Abarcan, pues, un período de aproximadamente veinte años, que se inicia en 1936, cuando Welty publicó en la revista Manuscript su primer cuento, Muerte de un viajante, y concluye con los relatos de La novia del Innisfallen.
¿Qué encontramos en estas cerca de mil páginas? Para empezar, un universo singular y emocionante, localizado con la ayuda de un exacto y puntilloso GPS en los anónimos rincones de Nueva Orleans, Mississippi y aledaños -y, en particular, en esa Yoknapatawpha “femenina” que fue la Morgana de Las manzanas doradas y también de su novela Boda en el Delta. El singular viaje recorre peluquerías, jardines, estaciones ferroviarias, cocinas, circos y bosques…
Finales abiertos
Gracias a Welty y a sus finales abiertos, aprendemos que las mejores historias son aquellas que quedan en suspenso y nos suspenden, y que muchas conversaciones que parecen no resolver nada en realidad nos lo están contando todo. La autora tiene el don de escuchar y la facilidad de reproducir los giros y expresiones de la calle, hasta el punto de que, en no pocas ocasiones, parece que la palabra se hace barro y cobra vida ante nuestros ojos.

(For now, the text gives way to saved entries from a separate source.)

Lemma utf8_decode_go_encode (n : nat) :
  forall l s, (List.length l <= n)%nat -> utf8_decode_go l = Some s ->
  utf8_encode_go s = Some l.
Proof.
  induction n as [|n IH]; intros l s Hlen Hd.
  { destruct l; [|simpl in Hlen; lia]. injection Hd as <-. reflexivity. }
  destruct l as [|b0 r]; [injection Hd as <-; reflexivity|].
  cbn [utf8_decode_go] in Hd. simpl in Hlen.
  destruct (N.ltb b0 128) eqn:E0.
  { apply N.ltb_lt in E0. destruct (decode_step Hd) as [s' [-> Hr]].
    apply (utf8_encode_one _ b0); auto. apply (IH r); auto; lia. }
  apply N.ltb_ge in E0.
  destruct (N.leb 194 b0 && N.leb b0 223) eqn:E1.
  { apply andb_true_iff in E1. rewrite !N.leb_le in E1.
    destruct r as [|b1 r]; [discriminate|].
    destruct (utf8_cont b1) eqn:C1; [|discriminate]. apply utf8_cont_spec in C1.
    destruct (decode_step Hd) as [s' [-> Hr]].
    apply utf8_encode_two; auto. apply (IH r); auto. simpl in Hlen; lia. }
  destruct (N.leb 224 b0 && N.leb b0 239) eqn:E2.
  { apply andb_true_iff in E2. rewrite !N.leb_le in E2.
    destruct r as [|b1 [|b2 r]]; try discriminate.
    match type of Hd with
    | (if ?cond then _ else _) = _ => destruct cond eqn:C; [|discriminate]
    end.
    rewrite !andb_true_iff, !N.leb_le, utf8_cont_spec in C.
    destruct C as [[Hlo Hhi] C2].
    destruct (decode_step Hd) as [s' [-> Hr]].
    apply utf8_encode_three; auto. apply (IH r); auto. simpl in Hlen; lia. }
  destruct (N.leb 240 b0 && N.leb b0 244) eqn:E3; [|discriminate].
  apply andb_true_iff in E3. rewrite !N.leb_le in E3.
  destruct r as [|b1 [|b2 [|b3 r]]]; try discriminate.
  match type of Hd with
  | (if ?cond then _ else _) = _ => destruct cond eqn:C; [|discriminate]
  end.
  rewrite !andb_true_iff, !N.leb_le, !utf8_cont_spec in C.
  destruct C as [[[Hlo Hhi] C2] C3].
  destruct (decode_step Hd) as [s' [-> Hr]].
  apply utf8_encode_four; auto. apply (IH r); auto. simpl in Hlen; lia.
Qed.

Lemma utf8_encode_go_none (s : str) :
  forallb utf8_scalar s = false -> utf8_encode_go s = None.
Proof.
  induction s as [|c s IH]; cbn [forallb]; [discriminate|].
  intros H. cbn [utf8_encode_go].
  destruct (utf8_scalar c) eqn:Hc.
  - rewrite (IH H). n_cases; reflexivity.
  - assert (Hc' : ~ (c <= 1114111 /\ ~ (55296 <= c <= 57343)))
      by (rewrite <- utf8_scalar_spec; congruence).
    n_cases; reflexivity.
Qed.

Apuntaba Harold Bloom en Cómo leer y por qué que “de Turguéniev a Eudora Welty y otros posteriores, los cuentos se abstienen de hacer juicios morales”. El lector inteligente agradece que no se lo den todo trillado. ¿Qué mejor forma que dialogar libremente con un libro, sin las lazadas de la doctrina a que tan acostumbrados nos tienen los autores de best-sellers?

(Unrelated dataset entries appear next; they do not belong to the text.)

Lemma views_xml_items_witness :
  exists regs,
    module_registers (H := sample_external) "efd_icms_ipi" 2023 = Ok regs /\
    (reg_key <$> regs ≡ₚ
       reg_key <$> List.filter (survives "efd_icms_ipi")
                     (get_registers (External := sample_external)
                        "efd_icms_ipi" 2023)) /\
    (views_file sample_module_run.2).2 =
      xml_document (H := sample_external) "efd_icms_ipi"
        ([RootMenu; DeclarationAction; DeclarationMenu]
         ++ register_items [] (generated regs)) /\
    NoDup (bloco_menus (register_items [] (generated regs))) /\
    (forall b, b ∈ bloco_menus (register_items [] (generated regs)) <->
               b ∈ bloco_of <$> generated regs) /\
    register_actions (register_items [] (generated regs)) =
      List.filter (fun r => reg_level r =? 2) (generated regs) /\
    register_menus (register_items [] (generated regs)) =
      List.filter (fun r => reg_level r =? 2) (generated regs).
Proof.
  apply (views_xml_items (H := sample_external) 2023 [] "efd_icms_ipi"
           sample_module_run.1 sample_module_run.2).
  vm_compute. reflexivity.
Defined.

Lemma sample_registers_ok :
  module_registers (H := sample_external) "efd_icms_ipi" 2023 =
  Ok sample_sorted_registers.
Proof. vm_compute. reflexivity. Qed.

Lemma sample_gen_ok :
  generate_registers (H := sample_external) "efd_icms_ipi" 2023 =
  Ok sample_gen.
Proof. vm_compute. reflexivity. Qed.

Lemma bloco9_sorted_last_witness :
  module_registers (H := sample_external) "efd_icms_ipi" 2023 =
    Ok sample_sorted_registers /\
  cls_qname <$> g_classes sample_gen =
  class_qname <$>
    List.filter (fun r => negb (is_bloco9 r))
      (List.filter (fun r => negb (is_block_marker r))
         sample_sorted_registers) /\
  cls_qname <$> g_classes sample_gen ≡ₚ
  class_qname <$>
    List.filter (fun r => negb (is_bloco9 r))
      (List.filter (fun r => negb (is_block_marker r))
         (List.filter (survives "efd_icms_ipi")
            (get_registers (External := sample_external)
               "efd_icms_ipi" 2023))).
Proof.
  split; [exact sample_registers_ok|].
  apply (bloco9_sorted_last (H := sample_external) "efd_icms_ipi" 2023
           sample_sorted_registers sample_registers_ok).
  exact sample_gen_ok.
Defined.

Lemma classes_for_unmarked_witness :
  Forall (fun r => 0 <= reg_level r)
    (get_registers (External := sample_external) "efd_icms_ipi" 2023) /\
  exists regs,
    module_registers (H := sample_external) "efd_icms_ipi" 2023 = Ok regs /\
    cls_qname <$> g_classes sample_gen =
    class_qname <$>
      List.filter
        (fun r => (1 <? reg_level r) || String.eqb (reg_code r) "0000")
        (before_bloco9 regs).
Proof.
  assert (Hlevels : Forall (fun r => 0 <= reg_level r)
            (get_registers (External := sample_external)
               "efd_icms_ipi" 2023)).
  { apply Forall_forall. intros r Hr. vm_compute in Hr.
    repeat (apply elem_of_cons in Hr as [->|Hr]; [by vm_compute|]).
    by apply not_elem_of_nil in Hr. }
  split; [exact Hlevels|].
  destruct (classes_for_unmarked (H := sample_external) "efd_icms_ipi" 2023
              Hlevels sample_gen sample_gen_ok)
    as (regs & Hregs & _ & Hcls & _).
  exists regs. split; [exact Hregs|exact Hcls].
Defined.

(** ** The attribute types of the fields *)

Section FieldTypes.

Implicit Types (f : field) (flds : list field).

Con su característico talento para las imágenes, es posible leer muchos de estos cuentos casi como poemas (por ejemplo, Una cortina de follaje), o jugar a distinguir qué hay de realidad y qué de ficción en el impresionante y caleidoscópico fresco de los MacLain, Stark, Morrison, Carmichael, Spights o Moody, las principales familias de Morgana, protagonistas de Las manzanas doradas.
Los más de cuarenta relatos que componen estos Cuentos completos son de dimensiones tan variables como heterogéneos sus argumentos. Desde los que no llegan a las diez páginas a esa suerte de novela corta que es El recital de junio, Welty sale airosa de todas las pruebas. Técnicamente, y aunque prima la voz de la tercera persona, propia de una observadora neutral, no falta algún coqueteo con la primera.

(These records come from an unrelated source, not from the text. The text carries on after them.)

(** * ProactiveBot: jobs, proactive resume and the onboarding dialogs

    A shallow embedding of [src/bot.js].  The bot keeps a registry of jobs in
    bot-scoped state, answers the chat commands [run], [show] and [done <id>],
    and on completion of a job re-enters the conversation that created it to
    run one of two waterfall dialogs.

    Layout:
    - [Js]     the JavaScript primitives the bot relies on (strings,
               [parseInt], property keys, plain objects used as maps);
    - [Model]  the data model, the storage, the turn contexts, the turn
               monad (state and exceptions) and the adapter;
    - [Sdk]    the state property accessors and the dialog engine of the
               Bot Framework SDK, as far as the bot observes them;
    - [Bot]    the methods of [ProactiveBot], one definition per method;
    - the classification of the specification, the reasoning principles
      (symbolic runs, invariants of a turn, a frame property) and the
      theorems. *)

From Stdlib Require Import ZArith String Ascii List DecimalString DecimalZ Lia.
From stdpp Require Import base decidable option list strings gmap sorting.

Local Open Scope string_scope.
Local Open Scope Z_scope.

(* ===================================================================== *)
(** ** JavaScript primitives *)
(* ===================================================================== *)

Module Js.

(** The values that reach the bot as a job identifier: [undefined] (a
    missing array element), an integral number, or a string.  Strings are
    sequences of 8-bit characters; only the ASCII range is given a case
    mapping or a white-space class. *)
Inductive JsValue :=
| VUndefined
| VNum (z : Z)
| VStr (s : string).

#[global] Instance JsValue_eq_dec : EqDecision JsValue.
Proof. solve_decision. Defined.

(** [ToString]: what a template literal, a property access [o[v]] and
    [parseInt] see of a value.  Numbers are integral and print in plain
    decimal notation. *)
Definition ToString (v : JsValue) : string :=
  match v with
  | VUndefined => "undefined"
  | VNum z => NilZero.string_of_int (Z.to_int z)
  | VStr s => s
  end.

Pegados a una misma realidad
¿Y de qué van? Del desarraigo del hombre y de su lucha por asirse a la tierra, de su soledad y de las mil formas de embaucarla, de sus esperanzas y desalientos. Si tomamos como referencia el primero de los volúmenes, que publicó a los 32 años, advertimos una galería de tipos de lo más curiosa y, podríamos decir, barroca: en Lily Daw y las tres damas, la protagonista es una débil mental que dice haberse comprometido con un músico para casarse; en Un recorte de prensa, un matrimonio discute sobre una noticia referida a un asesinato; en El hombre petrificado, varias mujeres hablan de un violador; en La llave, una pareja de sordomudos sueña con un viaje que cambie sus perspectivas; en Keela, la muchacha india tullida, un indio se disfraza de mujer para un cruel espectáculo de feria; en Por qué vivo en la oficina de correos, una hija discute con su familia tras el regreso de su hermana y su sobrina, y se traslada a vivir a una estafeta…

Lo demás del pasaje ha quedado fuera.